__What is expected__: Below are entries. Reproduce exactly the lines between the line holding "a <~ HH a b c d (x .[1]) S31 ;" and the line holding "[i] an [unsigned", inclusive, and only those.

__Data shown__:
(* ===== verification/_CoqProject ===== *)
-Q . S2P
Prelude.v
Md4.v
ErlTerm.v
Erts.v
Md4Drv.v
SlTermios.v
SlDrv.v
LoopDesc.v
LoopMsg.v
LoopHttp.v
LoopBuf.v
LoopDrv.v
LoopDeliver.v
LoopFlow.v
LoopInet.v
LoopPort.v
ZlibDrv.v
Unixdom.v
UnixdomPort.v
UnixdomFlow.v
UnixdomMeet.v
UnixdomCtl.v
Ibrowse.v
TunDrv.v
IconvDrv.v
IntlDrv.v
SpreadDrv.v
FdLib.v
FdSend.v
FdSrv.v
GtkMarshal.v
GtkNode.v
GtkReply.v
GtkNames.v
Proc.v
Psocket.v
EspCat.v
EdtkIov.v
EdtkUnixdom.v
EdtkCommands.v
EdtkPort.v
SpreadPort.v
Definition MD4Transform (state : state4) (block : bytes) : state4 := (
  a <~ s0 state; b <~ s1 state; c <~ s2 state; d <~ s3 state;
  let x := Decode block in
  (* Round 1 *)
  a <~ FF a b c d (x .[0]) S11 ;
  d <~ FF d a b c (x .[1]) S12 ;
  c <~ FF c d a b (x .[2]) S13 ;
  b <~ FF b c d a (x .[3]) S14 ;
  a <~ FF a b c d (x .[4]) S11 ;
  d <~ FF d a b c (x .[5]) S12 ;
  c <~ FF c d a b (x .[6]) S13 ;
  b <~ FF b c d a (x .[7]) S14 ;
  a <~ FF a b c d (x .[8]) S11 ;
  d <~ FF d a b c (x .[9]) S12 ;
  c <~ FF c d a b (x .[10]) S13 ;
  b <~ FF b c d a (x .[11]) S14 ;
  a <~ FF a b c d (x .[12]) S11 ;
  d <~ FF d a b c (x .[13]) S12 ;
  c <~ FF c d a b (x .[14]) S13 ;
  b <~ FF b c d a (x .[15]) S14 ;
  (* Round 2 *)
  a <~ GG a b c d (x .[0]) S21 ;
  d <~ GG d a b c (x .[4]) S22 ;
  c <~ GG c d a b (x .[8]) S23 ;
  b <~ GG b c d a (x .[12]) S24 ;
  a <~ GG a b c d (x .[1]) S21 ;
  d <~ GG d a b c (x .[5]) S22 ;
  c <~ GG c d a b (x .[9]) S23 ;
  b <~ GG b c d a (x .[13]) S24 ;
  a <~ GG a b c d (x .[2]) S21 ;
  d <~ GG d a b c (x .[6]) S22 ;
  c <~ GG c d a b (x .[10]) S23 ;
  b <~ GG b c d a (x .[14]) S24 ;
  a <~ GG a b c d (x .[3]) S21 ;
  d <~ GG d a b c (x .[7]) S22 ;
  c <~ GG c d a b (x .[11]) S23 ;
  b <~ GG b c d a (x .[15]) S24 ;
  (* Round 3 *)
  a <~ HH a b c d (x .[0]) S31 ;
  d <~ HH d a b c (x .[8]) S32 ;
  c <~ HH c d a b (x .[4]) S33 ;
  b <~ HH b c d a (x .[12]) S34 ;
  a <~ HH a b c d (x .[2]) S31 ;
  d <~ HH d a b c (x .[10]) S32 ;
  c <~ HH c d a b (x .[6]) S33 ;
  b <~ HH b c d a (x .[14]) S34 ;
  a <~ HH a b c d (x .[1]) S31 ;
  d <~ HH d a b c (x .[9]) S32 ;
  c <~ HH c d a b (x .[5]) S33 ;
  b <~ HH b c d a (x .[13]) S34 ;
  a <~ HH a b c d (x .[3]) S31 ;
  d <~ HH d a b c (x .[11]) S32 ;
  c <~ HH c d a b (x .[7]) S33 ;
  b <~ HH b c d a (x .[15]) S34 ;
  St (wrap w (s0 state + a)) (wrap w (s1 state + b))
     (wrap w (s2 state + c)) (wrap w (s3 state + d)))%C.

(** [MD4Init] writes [count] and [state]; [buffer] keeps what was in memory. *)
Definition MD4Init (context : MD4_CTX) : MD4_CTX :=
  Ctx (St 0x67452301 0xefcdab89 0x98badcfe 0x10325476) 0 0 (buffer context).

(** [for (i = partLen; i + 63 < inputLen; i += 64) MD4Transform(state, &input[i])],
    [i] an [unsigned int].  [fuel] bounds the iterations. *)
Fixpoint MD4Update_loop (fuel : nat) (i : Z) (st : state4) (input : bytes) : Z * state4 :=
  match fuel with
  | O => (i, st)
  | S fuel =>
      if u32 (i + 63) <? Z.of_nat (length input)
      then MD4Update_loop fuel (u32 (i + 64)) (MD4Transform st (slice (Z.to_nat i) 64 input)) input
      else (i, st)
  end.

Definition ctx_index (context : MD4_CTX) : Z := ((count0 context >> 3) & 63)%C.

Definition MD4Update (context : MD4_CTX) (input : bytes) : MD4_CTX :=
  let inputLen := Z.of_nat (length input) in
  let index := ctx_index context in
  let bits := wrap w (inputLen << 3)%C in
  let c0 := wrap w (count0 context + bits) in
  let c1 := if c0 <? bits then wrap w (count1 context + 1) else count1 context in
  let c1 := wrap w (c1 + (inputLen >> 29)%C) in
  let partLen := 64 - index in
  let '(i, index, st, buf) :=
    if partLen <=? inputLen then
      let buf := MD4_memcpy (buffer context) (Z.to_nat index) (take (Z.to_nat partLen) input) in
      let st := MD4Transform (state context) buf in
      let '(i, st) := MD4Update_loop (length input) partLen st input in
      (i, 0, st, buf)
    else (0, index, state context, buffer context) in
  Ctx st c0 c1 (MD4_memcpy buf (Z.to_nat index) (drop (Z.to_nat i) input)).

Definition MD4Final (context : MD4_CTX) : bytes * MD4_CTX :=
  let bits := Encode [count0 context; count1 context] in
  let index := ctx_index context in
  let padLen := if index <? 56 then 56 - index else 120 - index in
  let context := MD4Update context (take (Z.to_nat padLen) PADDING) in
  let context := MD4Update context bits in
  let st := state context in
  (Encode [s0 st; s1 st; s2 st; s3 st],
   Ctx (St 0 0 0 0) 0 0 (MD4_memset (buffer context) 0)).

(** A caller's sequence: [MD4Init], one [MD4Update] per chunk, [MD4Final]. *)
Definition MD4_digest (context : MD4_CTX) (chunks : list bytes) : bytes :=
  fst (MD4Final (fold_left MD4Update chunks (MD4Init context))).
End Ops.

(** An [MD4_CTX] on the stack, its bytes indeterminate. *)
Definition ctx_of_garbage (b : bytes) : MD4_CTX := Ctx (St 0 0 0 0) 0 0 b.

(** * Specification: RFC 1320 *)

(** The three rounds as a table: auxiliary function with its constant, word
    index, shift. *)
Inductive round := R1 | R2 | R3.
Definition md4_table : list (round * nat * Z) :=
  ((fun '(k, s) => (R1, k, s)) <$>
     zip [0;1;2;3;4;5;6;7;8;9;10;11;12;13;14;15]%nat
         [3;7;11;19; 3;7;11;19; 3;7;11;19; 3;7;11;19]) ++
  ((fun '(k, s) => (R2, k, s)) <$>
     zip [0;4;8;12;1;5;9;13;2;6;10;14;3;7;11;15]%nat
         [3;5;9;13; 3;5;9;13; 3;5;9;13; 3;5;9;13]) ++
  ((fun '(k, s) => (R3, k, s)) <$>
     zip [0;8;4;12;2;10;6;14;1;9;5;13;3;11;7;15]%nat
         [3;9;11;15; 3;9;11;15; 3;9;11;15; 3;9;11;15]).

Definition rotl32 (x n : Z) : Z := (u32 (x << n) |. x >> (32 - n))%C.
Definition round_step (X : list Z) (r : Z * Z * Z * Z) (t : round * nat * Z) : Z * Z * Z * Z :=
  let '(a, b, c, d) := r in
  let '(rd, k, s) := t in
  let '(f, K) := match rd with
                 | R1 => (F b c d, 0)
                 | R2 => (G b c d, 0x5a827999)
                 | R3 => (H b c d, 0x6ed9eba1)
                 end in
  (d, rotl32 (u32 (a + f + nth k X 0 + K)) s, b, c).
Definition compress (st : state4) (block : bytes) : state4 :=
  let '(a, b, c, d) :=
    fold_left (round_step (Decode block)) md4_table (s0 st, s1 st, s2 st, s3 st) in
  St (u32 (s0 st + a)) (u32 (s1 st + b)) (u32 (s2 st + c)) (u32 (s3 st + d)).

(** [n] blocks of [l], then the whole message. *)
Fixpoint absorb (T : state4 -> bytes -> state4) (n : nat) (st : state4) (l : bytes) : state4 :=
  match n with
  | O => st
  | S n => absorb T n (T st (take 64 l)) (drop 64 l)
  end.
Definition le64 (z : Z) : bytes := Encode [z `mod` 2 ^ 32; (z / 2 ^ 32) `mod` 2 ^ 32].
Definition pad (msg : bytes) : bytes :=
  let n := Z.of_nat (length msg) in
  128 :: replicate (Z.to_nat ((55 - n) `mod` 64)) 0 ++ le64 (8 * n).
Definition md4_spec (msg : bytes) : bytes :=
  let m := msg ++ pad msg in
  let st := absorb compress (length m / 64) (St 0x67452301 0xefcdab89 0x98badcfe 0x10325476) m in
  Encode [s0 st; s1 st; s2 st; s3 st].



(** * Proofs *)

Lemma MD4_memcpy_spec output off input :
  (off + length input <= length output)%nat ->
  MD4_memcpy output off input = memcpy_at output off input.
Proof.
  revert output off. induction input as [|b input IH]; intros output off Hlen; cbn [MD4_memcpy].
  - unfold memcpy_at. cbn [length app]. by rewrite Nat.add_0_r, take_drop.
  - cbn [length] in Hlen. rewrite IH by (rewrite length_insert; lia).
    unfold memcpy_at. rewrite insert_take_drop by lia.
    assert (length (take off output) = off) as E by (rewrite length_take; lia).
    rewrite take_app_ge, drop_app_ge by lia. rewrite E.
    replace (S off - off)%nat with 1%nat by lia.
    replace (S off + length input - off)%nat with (S (length input)) by lia.
    cbn [take drop]. rewrite take_0, <-app_assoc, drop_drop. cbn [length app].
    do 4 f_equal. lia.
Qed.

(** ** The compression function *)

Lemma FF_round_step X a b c d k s :
  round_step X (a, b, c, d) (R1, k, s) = (d, FF 32 a b c d (nth k X 0) s, b, c).
Proof.
  cbn. unfold FF, ROTATE_LEFT, rotl32. rewrite wrap_add_r.
  by replace (a + F b c d + nth k X 0 + 0) with (a + (F b c d + nth k X 0)) by lia.
Qed.
Lemma GG_round_step X a b c d k s :
  round_step X (a, b, c, d) (R2, k, s) = (d, GG 32 a b c d (nth k X 0) s, b, c).
Proof. cbn -[Z.add]. unfold GG, ROTATE_LEFT, rotl32. rewrite wrap_add_r. by rewrite !Z.add_assoc. Qed.
Lemma HH_round_step X a b c d k s :
  round_step X (a, b, c, d) (R3, k, s) = (d, HH 32 a b c d (nth k X 0) s, b, c).
Proof. cbn -[Z.add]. unfold HH, ROTATE_LEFT, rotl32. rewrite wrap_add_r. by rewrite !Z.add_assoc. Qed.

(** [round1] matches one macro call of the C text with one line of the table
    and names its result. *)
Lemma assign_run {A} v (k : Z -> A) : assign v k = k v.
Proof. done. Qed.
Lemma fold_left_step {A B} (f : A -> B -> A) x l a : fold_left f (x :: l) a = fold_left f l (f a x).
Proof. done. Qed.
Ltac round1 :=
  rewrite fold_left_step;
  first [rewrite FF_round_step | rewrite GG_round_step | rewrite HH_round_step];
  match goal with |- assign ?v _ = _ => generalize v; intro end;
  rewrite assign_run; cbv beta.

#[local] Opaque FF GG HH assign.
Lemma MD4Transform_compress st block : MD4Transform 32 st block = compress st block.
Proof.
  unfold MD4Transform, compress, S11, S12, S13, S14, S21, S22, S23, S24, S31, S32, S33, S34.
  let t := eval vm_compute in md4_table in change md4_table with t.
  generalize (Decode block). intros X.
  do 4 (rewrite assign_run; cbv beta).
  generalize (s0 st), (s1 st), (s2 st), (s3 st). intros a b c d.
  do 48 round1. reflexivity.
Qed.
#[local] Transparent FF GG HH assign.

Create HintDb md4.

(** ** Blocks *)

Section Absorb.
Context (T : state4 -> bytes -> state4).

Lemma absorb_add n m st l : absorb T (n + m) st l = absorb T m (absorb T n st l) (drop (64 * n) l).
Proof.
  revert st l. induction n as [|n IH]; intros st l; cbn [absorb Nat.add].
  - by rewrite Nat.mul_0_r, drop_0.
  - rewrite IH, drop_drop. do 2 f_equal. lia.
Qed.
Lemma absorb_app n st l l' : (64 * n <= length l)%nat -> absorb T n st (l ++ l') = absorb T n st l.
Proof.
  revert st l. induction n as [|n IH]; intros st l Hl; cbn [absorb]; [done|].
  rewrite take_app_le, drop_app_le by lia. apply IH. rewrite length_drop. lia.
Qed.
Lemma absorb_ext T' n st l : (forall s b, T s b = T' s b) -> absorb T n st l = absorb T' n st l.
Proof. intros E. revert st l. induction n as [|n IH]; intros; cbn; [done|]. by rewrite E, IH. Qed.
End Absorb.

(** The block loop of [MD4Update] absorbs every whole block from [i] on. *)
Lemma MD4Update_loop_spec w input n :
  forall fuel i st,
  (n <= fuel)%nat -> (n = (length input - i) / 64)%nat -> (i <= length input)%nat ->
  Z.of_nat (length input) + 64 <= 2 ^ 32 ->
  MD4Update_loop w fuel (Z.of_nat i) st input =
    (Z.of_nat (i + 64 * n), absorb (MD4Transform w) n st (drop i input)).
Proof.
  induction n as [|n IH]; intros fuel i st Hf Hn Hi Hlen.
  - assert (length input - i < 64)%nat by (apply Nat.div_small_iff; [lia|done]).
    rewrite Nat.mul_0_r, Nat.add_0_r. destruct fuel; cbn [MD4Update_loop absorb]; [done|].
    rewrite wrap_small by lia. by rewrite (proj2 (Z.ltb_ge _ _)) by lia.
  - destruct fuel as [|fuel]; [lia|]. cbn [MD4Update_loop absorb].
    pose proof (Nat.div_mod_eq (length input - i) 64).
    pose proof (Nat.mod_upper_bound (length input - i) 64 ltac:(lia)).
    rewrite !wrap_small by lia. rewrite (proj2 (Z.ltb_lt _ _)) by lia.
    replace (Z.of_nat i + 64) with (Z.of_nat (i + 64)) by lia.
    rewrite IH; [|lia| |lia|lia].
    + unfold slice. rewrite Nat2Z.id, drop_drop. do 2 f_equal; lia.
    + replace (length input - (i + 64))%nat with (length input - i - 1 * 64)%nat by lia.
      apply (Nat.div_unique _ _ _ ((length input - i) mod 64)); lia.
Qed.

(** ** The context represents the message fed so far *)

Definition bitcount (c : MD4_CTX) : Z := count0 c + 2 ^ 32 * count1 c.
Definition md4_init : state4 := St 0x67452301 0xefcdab89 0x98badcfe 0x10325476.

Record represents (c : MD4_CTX) (msg : bytes) : Prop := Represents {
  rep_c0 : 0 <= count0 c < 2 ^ 32;
  rep_count : bitcount c = (8 * Z.of_nat (length msg)) `mod` 2 ^ 64;
  rep_state : state c = absorb (MD4Transform 32) (length msg / 64) md4_init msg;
  rep_buf : length (buffer c) = 64%nat;
  rep_tail : take (length msg mod 64) (buffer c) = drop (64 * (length msg / 64)) msg }.

Lemma rep_index c msg : represents c msg -> ctx_index c = Z.of_nat (length msg mod 64).
Proof.
  intros [H0 H1 _ _ _]. unfold ctx_index, bitcount in *.
  change 63 with (Z.ones 6). rewrite Z.land_ones, Z.shiftr_div_pow2 by lia.
  rewrite Nat2Z.inj_mod. change (2 ^ 6) with 64. change (Z.of_nat 64) with 64.
  change (2 ^ 3) with 8. change (2 ^ 32) with 4294967296 in *.
  change (2 ^ 64) with 18446744073709551616 in *. divmod.
Qed.

(** The two count words are one 64-bit counter of bits. *)
Lemma count_carry n c0 c1 : 0 <= n < 2 ^ 32 -> 0 <= c0 < 2 ^ 32 ->
  let bits := wrap 32 (n << 3)%C in
  let c0' := wrap 32 (c0 + bits) in
  let c1' := wrap 32 ((if c0' <? bits then wrap 32 (c1 + 1) else c1) + (n >> 29)%C) in
  0 <= c0' < 2 ^ 32 /\
  (c0' + 2 ^ 32 * c1') = (c0 + 2 ^ 32 * c1 + 8 * n) `mod` 2 ^ 64.
Proof.
  intros Hn Hc bits c0' c1'. split; [apply wrap_range; lia|].
  assert (c1' = wrap 32 (c1 + (c0 + bits) / 2 ^ 32 + n / 2 ^ 29)) as ->.
  { unfold c1'. rewrite Z.shiftr_div_pow2 by lia.
    assert (0 <= bits < 2 ^ 32) by (apply wrap_range; lia).
    destruct (Z.ltb_spec c0' bits) as [Hlt|Hge]; [rewrite wrap_add_l|]; f_equal; f_equal;
      subst c0'; unfold wrap in *; clearbody bits; divmod. }
  subst c0' bits. unfold wrap. rewrite !Z.shiftl_mul_pow2 by lia.
  change (2 ^ 3) with 8. change (2 ^ 29) with 536870912.
  change (2 ^ 32) with 4294967296 in *. change (2 ^ 64) with (4294967296 * 4294967296).
  rewrite (Z.rem_mul_r (c0 + 4294967296 * c1 + 8 * n)) by lia.
  assert ((c0 + (n * 8) mod 4294967296) / 4294967296 + n / 536870912 =
          (c0 + n * 8) / 4294967296) as E by divmod.
  f_equal; [divmod|]. f_equal.
  rewrite <-Z.add_assoc, E. f_equal.
  replace (c0 + 4294967296 * c1 + 8 * n) with (c0 + n * 8 + c1 * 4294967296) by lia.
  rewrite Z.div_add by lia. lia.
Qed.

__Reply to the exercise__:
  a <~ HH a b c d (x .[1]) S31 ;
  d <~ HH d a b c (x .[9]) S32 ;
  c <~ HH c d a b (x .[5]) S33 ;
  b <~ HH b c d a (x .[13]) S34 ;
  a <~ HH a b c d (x .[3]) S31 ;
  d <~ HH d a b c (x .[11]) S32 ;
  c <~ HH c d a b (x .[7]) S33 ;
  b <~ HH b c d a (x .[15]) S34 ;
  St (wrap w (s0 state + a)) (wrap w (s1 state + b))
     (wrap w (s2 state + c)) (wrap w (s3 state + d)))%C.

(** [MD4Init] writes [count] and [state]; [buffer] keeps what was in memory. *)
Definition MD4Init (context : MD4_CTX) : MD4_CTX :=
  Ctx (St 0x67452301 0xefcdab89 0x98badcfe 0x10325476) 0 0 (buffer context).

(** [for (i = partLen; i + 63 < inputLen; i += 64) MD4Transform(state, &input[i])],
    [i] an [unsigned int].  [fuel] bounds the iterations. *)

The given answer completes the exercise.